» EXERCISE DIRECTIONS: Search the listing for the word "function" and return each line that contains it.

---------- RECORDS FOR PROCESSING ----------

(** The same for the branch of alarm and [alarm_timer]. *)
Lemma disarm_from_alarm s :
  system_state s = alarm ->
  exists es,
    disarm_on_valid_read cfg env s =
    (mkSys disarmed (trigger_timer s) (button_timer s) None
           (match alarm_timer s with
            | Some t => alter set_finished t (timers s)
            | None => timers s
            end)
           (trace s ++
            match alarm_timer s with
            | Some t => [TimerCancelled t]
            | None => []
            end ++
            Log INFO "Status change: %s -> %s"
                [AState alarm; AState disarmed] :: es), inr tt) /\
    actions es = [MqttPublish (ACCESS_COMMAND cfg) LED_DISARMED;
                  MqttPublish (ACCESS_TOPIC_STATUS cfg) [("system", "disarmed")]].
Proof.
  destruct s as [st tt bt at_ ts tr]. simpl. intros ->.
  unfold disarm_on_valid_read. munfold. msimpl.
  rewrite bool_decide_eq_false_2 by done.
  rewrite bool_decide_eq_true_2 by done.
  destruct at_ as [t |]; munfold; msimpl.
  - match goal with
    | |- context [send_led_command _ _ ?d ?s0] =>
        destruct (send_led_command_run cfg env d s0) as (es1 & -> & H1)
    end.
    munfold. msimpl.
    match goal with
    | |- context [publish_system_state _ _ ?s0] =>
        destruct (publish_system_state_run cfg env s0) as (es2 & -> & H2)
    end.
    munfold. msimpl.
    exists (es1 ++ es2 ++ [Log INFO "Alarm cancelled by valid NFC. System disarmed." []]).
    split; [by rewrite <- !app_assoc |].
    by rewrite !actions_app, H1, H2.
  - match goal with
    | |- context [send_led_command _ _ ?d ?s0] =>
        destruct (send_led_command_run cfg env d s0) as (es1 & -> & H1)
    end.
    munfold. msimpl.
    match goal with
    | |- context [publish_system_state _ _ ?s0] =>
        destruct (publish_system_state_run cfg env s0) as (es2 & -> & H2)
    end.
    munfold. msimpl.
    exists (es1 ++ es2 ++ [Log INFO "Alarm cancelled by valid NFC. System disarmed." []]).
    split; [by rewrite <- !app_assoc |].
    by rewrite !actions_app, H1, H2.
Qed.

(** A valid read, up to the branches under the lock. *)
Lemma process_access_message_valid d uid s :
  button_on cfg d = false -> card_uid d = Some uid ->
  well_formed_users (ALLOWED_USERS cfg) ->
  uid_allowed env (ALLOWED_USERS cfg) uid ->
  process_access_message cfg env (JObj d) s =
  disarm_on_valid_read cfg env
    (add_trace s [Log INFO "NFC card read. UID: %s" [AJson (JStr uid)];
                  Log INFO "Access allowed for UID %s" [AJson (JStr uid)]]).
Proof.
  intros Hb Hc Hwf Hok.
  rewrite (process_access_message_reader d (JStr uid) s Hb
             (card_uid_reader_uid d uid Hc)).
  rewrite (any_user_matches_allowed env _ _ Hwf Hok).
  munfold. msimpl. by rewrite <- app_assoc.
Qed.

(** C2 (as amended). Along every run each timer handle that is non-null
    names a timer started for its own state: [trigger_timer] a
    [trigger_alarm] timer, [button_timer] an [end_button_timer] timer,
    [alarm_timer] a [reset_alarm] timer. A valid credential read that leaves
    trigger_pending cancels the timer that [trigger_timer] names, when it is
    non-null, and sets the handle to [None], and only then changes the state;
    the same for alarm and [alarm_timer]. [trigger_alarm],
    [end_button_timer] and [reset_alarm] run as the callback of a timer that
    has fired, past its cancel check, and ends with it; a callback leaves
    [trigger_timer] and [button_timer] as they are, and [alarm_timer] as it is
    unless it enters alarm and assigns the new alarm timer: no handle is
    reset when a timer fires. *)
Theorem handles_cancelled_or_consumed (s : Sys) :
  (reachable cfg env s -> handles_typed s) /\
  (forall d uid,
      button_on cfg d = false -> card_uid d = Some uid ->
      well_formed_users (ALLOWED_USERS cfg) ->
      uid_allowed env (ALLOWED_USERS cfg) uid ->
      let s' := after (process_access_message cfg env (JObj d)) s in
      (system_state s = trigger_pending ->
       system_state s' = disarmed /\ trigger_timer s' = None /\
       timers s' = match trigger_timer s with
                   | Some t => alter set_finished t (timers s)
                   | None => timers s
                   end /\
       exists es,
         trace s' =
         trace s ++
         [Log INFO "NFC card read. UID: %s" [AJson (JStr uid)];
          Log INFO "Access allowed for UID %s" [AJson (JStr uid)]] ++
         match trigger_timer s with
         | Some t => [TimerCancelled t]
         | None => []
         end ++
         Log INFO "Status change: %s -> %s"
             [AState trigger_pending; AState disarmed] :: es) /\
      (system_state s = alarm ->
       system_state s' = disarmed /\ alarm_timer s' = None /\
       timers s' = match alarm_timer s with
                   | Some t => alter set_finished t (timers s)
                   | None => timers s
                   end /\
       exists es,
         trace s' =
         trace s ++
         [Log INFO "NFC card read. UID: %s" [AJson (JStr uid)];
          Log INFO "Access allowed for UID %s" [AJson (JStr uid)]] ++
         match alarm_timer s with
         | Some t => [TimerCancelled t]
         | None => []
         end ++
         Log INFO "Status change: %s -> %s"
             [AState alarm; AState disarmed] :: es)) /\
  (forall id s',
      timer_call cfg env id s = Some s' ->
      (exists t, timers s !! id = Some t /\ phase t = Committed /\
                 timers s' !! id = Some (set_finished (set_phase Done t))) /\
      trigger_timer s' = trigger_timer s /\
      button_timer s' = button_timer s /\
      (alarm_timer s' = alarm_timer s \/
       (system_state s = trigger_pending /\ system_state s' = alarm /\
        alarm_timer s' = Some (length (timers s))))).
Proof.
  split_and!.
  - intros Hr. by destruct (tables_inv_reachable s Hr).
  - intros d uid Hb Hc Hwf Hok s'. unfold s', after.
    rewrite (process_access_message_valid d uid s Hb Hc Hwf Hok).
    split; intros Hst.
    + match goal with
      | |- context [disarm_on_valid_read _ _ ?s0] =>
          destruct (disarm_from_trigger_pending s0 Hst) as (es & -> & _)
      end.
      simpl. split_and!; try done. exists es. by rewrite <- app_assoc.
    + match goal with
      | |- context [disarm_on_valid_read _ _ ?s0] =>
          destruct (disarm_from_alarm s0 Hst) as (es & -> & _)
      end.
      simpl. split_and!; try done. exists es. by rewrite <- app_assoc.
  - intros id s'. unfold timer_call.
    destruct (timers s !! id) as [t |] eqn:Ht; [| done].
    destruct (phase t) eqn:Hph; try done. intros [= <-].
    assert (id < length (timers s)) as Hlt by by eapply lookup_lt_Some.
    destruct (callback_effect_of_run (function t) s)
      as [_ _ -> | es _ Hst -> _ | es _ -> _]; simpl.
    + split_and!; eauto. exists t. by rewrite list_lookup_alter_eq, Ht.
    + split_and!; eauto. exists t.
      rewrite list_lookup_alter_eq, lookup_app_l by done. by rewrite Ht.
    + split_and!; eauto. exists t. by rewrite list_lookup_alter_eq, Ht.
Qed.
End Further.

(** ** Transport outcomes and the state machine *)

Lemma oblivious_ret {A} (a : A) : oblivious (ret a) (ret a).
Proof. by intros s1 s2 Hs. Qed.

Lemma oblivious_lift {A} (r : Exn + A) : oblivious (lift r) (lift r).
Proof. intros s1 s2 Hs. by destruct r. Qed.

Lemma oblivious_get_state : oblivious get_state get_state.
Proof.
  intros s1 s2 Hs. split; [done |]. simpl. unfold core in Hs. congruence.
Qed.

Lemma oblivious_emit e1 e2 : oblivious (emit e1) (emit e2).
Proof. by intros s1 s2 Hs. Qed.

Lemma oblivious_bind {A B} (c1 c2 : M A) (k1 k2 : A -> M B) :
  oblivious c1 c2 -> (forall a, oblivious (k1 a) (k2 a)) ->
  oblivious (bind c1 k1) (bind c2 k2).
Proof.
  intros Hc Hk s1 s2 Hs. unfold bind.
  destruct (Hc s1 s2 Hs) as [Hcore Hres].
  destruct (c1 s1) as [s1' r1], (c2 s2) as [s2' r2]. simpl in *. subst r2.
  destruct r1 as [e | a]; [done |]. by apply Hk.
Qed.

Section Oblivious.
Variable cfg : Config.
Variables env1 env2 : Env.
Hypothesis same_lower : forall x, str_lower env1 x = str_lower env2 x.

(** Two runs of a handler that each end normally in a state given by the
    same function of the core. *)
Ltac by_run H1 H2 :=
  destruct H1 as (?es & -> & _); destruct H2 as (?es & -> & _);
  split; [| done]; unfold core in *; simpl in *; congruence.

Lemma oblivious_send_led_command d :
  oblivious (send_led_command cfg env1 d) (send_led_command cfg env2 d).
Proof.
  intros s1 s2 Hs.
  by_run (send_led_command_run cfg env1 d s1) (send_led_command_run cfg env2 d s2).
Qed.

Lemma oblivious_start_trigger_timer :
  oblivious (start_trigger_timer cfg env1) (start_trigger_timer cfg env2).
Proof.
  intros s1 s2 Hs.
  assert (system_state s1 = system_state s2) as Hst
    by (unfold core in Hs; congruence).
  destruct (decide (system_state s1 = armed)) as [H1 | H1].
  - by_run (start_trigger_timer_run cfg env1 s1 H1)
           (start_trigger_timer_run cfg env2 s2 ltac:(congruence)).
  - rewrite !start_trigger_timer_skip by congruence. by split.
Qed.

----------

» WRITTEN SOLUTION:
    destruct (callback_effect_of_run (function t) s)
    same function of the core. *)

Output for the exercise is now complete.